*Prompt*
Copy out every line holding the string "negative" from the records below.

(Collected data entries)
(** C4, amended.  After [BeginResponse], whatever calls of [WriteHeader],
    [Write], [Writef], [WriteString], [FlushResponse], [SetBeforeFlush] and
    [SetWritten] a request makes on its base writer, the native
    [WriteHeader] call is made at most once more than [SetWritten] is
    called with [NoWritten]; this for a native writer that reports counts
    that are not negative, and for before-flush callbacks that drive the
    writer by calls of the same list, [FlushResponse] and [SetWritten]
    apart.  Without [SetWritten] the call is made at most once: up to the
    earliest body write or explicit flush nothing is sent, the counter is
    [NoWritten], and the deferred code is the one given to [WriteHeader]
    last, 200 when none was given; that call sends the deferred code (for
    a flush with a callback: the code deferred when the callback first
    writes, or when it returns) and takes the counter off [NoWritten]; and
    a call on a writer whose counter is not negative sends nothing. *)
Theorem status_sent_once_per_arming (h : Header) (cs : list request_call)
    (ops : list op) :
  let w0 := responseWriter_.BeginResponse h [] in
  length (sent (run w0 cs)) <= 1 + length (filter (fun c => rearms c = true) cs)
  /\ length (sent (serve w0 ops)) <= 1
  /\ (existsb transmits ops = false ->
      sent (serve w0 ops) = [] /\ written (serve w0 ops) = NoWritten)
  /\ (forall before o after,
        ops = before ++ o :: after ->
        existsb transmits before = false -> transmits o = true ->
        let wb := serve w0 before in
        sent wb = [] /\ written wb = NoWritten
        /\ statusCode wb = lastCode defaultStatusCode before
        /\ sent (step wb o) = [transmitted wb o]
        /\ written (step wb o) <> NoWritten
        /\ sent (serve w0 ops) = [transmitted wb o]
        /\ written (serve w0 ops) <> NoWritten)
  /\ (forall w o, (0 <= written w)%Z -> sent (step w o) = sent w).
Proof.
  intros w0.
  assert (Hw0 : written w0 = NoWritten) by reflexivity.
  assert (Hs0 : sent w0 = []) by reflexivity.
  assert (Hsplit : forall before o after,
            ops = before ++ o :: after ->
            existsb transmits before = false -> transmits o = true ->
            let wb := serve w0 before in
            sent wb = [] /\ written wb = NoWritten
            /\ statusCode wb = lastCode defaultStatusCode before
            /\ sent (step wb o) = [transmitted wb o]
            /\ written (step wb o) <> NoWritten
            /\ sent (serve w0 ops) = [transmitted wb o]
            /\ written (serve w0 ops) <> NoWritten).
  { intros before o after -> Hb Ho wb.
    destruct (serve_silent before w0 Hb) as [Hsb Hwb].
    fold wb in Hsb, Hwb.
    assert (Hwb' : written wb = NoWritten) by congruence.
    destruct (transmit_first wb o Ho Hwb') as [Hs1 Hpos1].
    assert (Hall : serve w0 (before ++ o :: after) = serve (step wb o) after).
    { unfold serve, wb. rewrite foldl_app. reflexivity. }
    destruct (served_later after (step wb o) Hpos1) as [Hs2 Hpos2].
    rewrite Hall, Hs2, Hs1, Hsb, Hs0.
    split; [reflexivity | ]. split; [exact Hwb' | ].
    split; [exact (statusCode_quiet before w0 Hb) | ].
    repeat split; unfold NoWritten; lia. }
  split; [ | split; [ | split; [ | split; [exact Hsplit | ]]]].
  - pose proof (run_count cs w0) as Hc.
    rewrite Hw0, Hs0 in Hc. cbn [length] in Hc.
    rewrite (bool_decide_eq_true_2 (NoWritten = NoWritten)) in Hc
      by reflexivity.
    specialize (Hc ltac:(unfold NoWritten; lia)).
    destruct (bool_decide (written (run w0 cs) = NoWritten)); lia.
  - destruct (existsb transmits ops) eqn:Hex.
    + destruct (earliest_transmitting ops Hex)
        as (before & o & after & Heq & Hb & Ho).
      destruct (Hsplit before o after Heq Hb Ho) as (_ & _ & _ & _ & _ & Hall & _).
      rewrite Hall. cbn. lia.
    + destruct (serve_silent ops w0 Hex) as [Hs _]. rewrite Hs, Hs0. cbn. lia.
  - intros Hex. destruct (serve_silent ops w0 Hex) as [Hs Hw].
    split; congruence.
  - intros w o Hpos. exact (proj1 (transmit_later w o Hpos)).
Qed.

*Solution below*
    that are not negative, and for before-flush callbacks that drive the
    a call on a writer whose counter is not negative sends nothing. *)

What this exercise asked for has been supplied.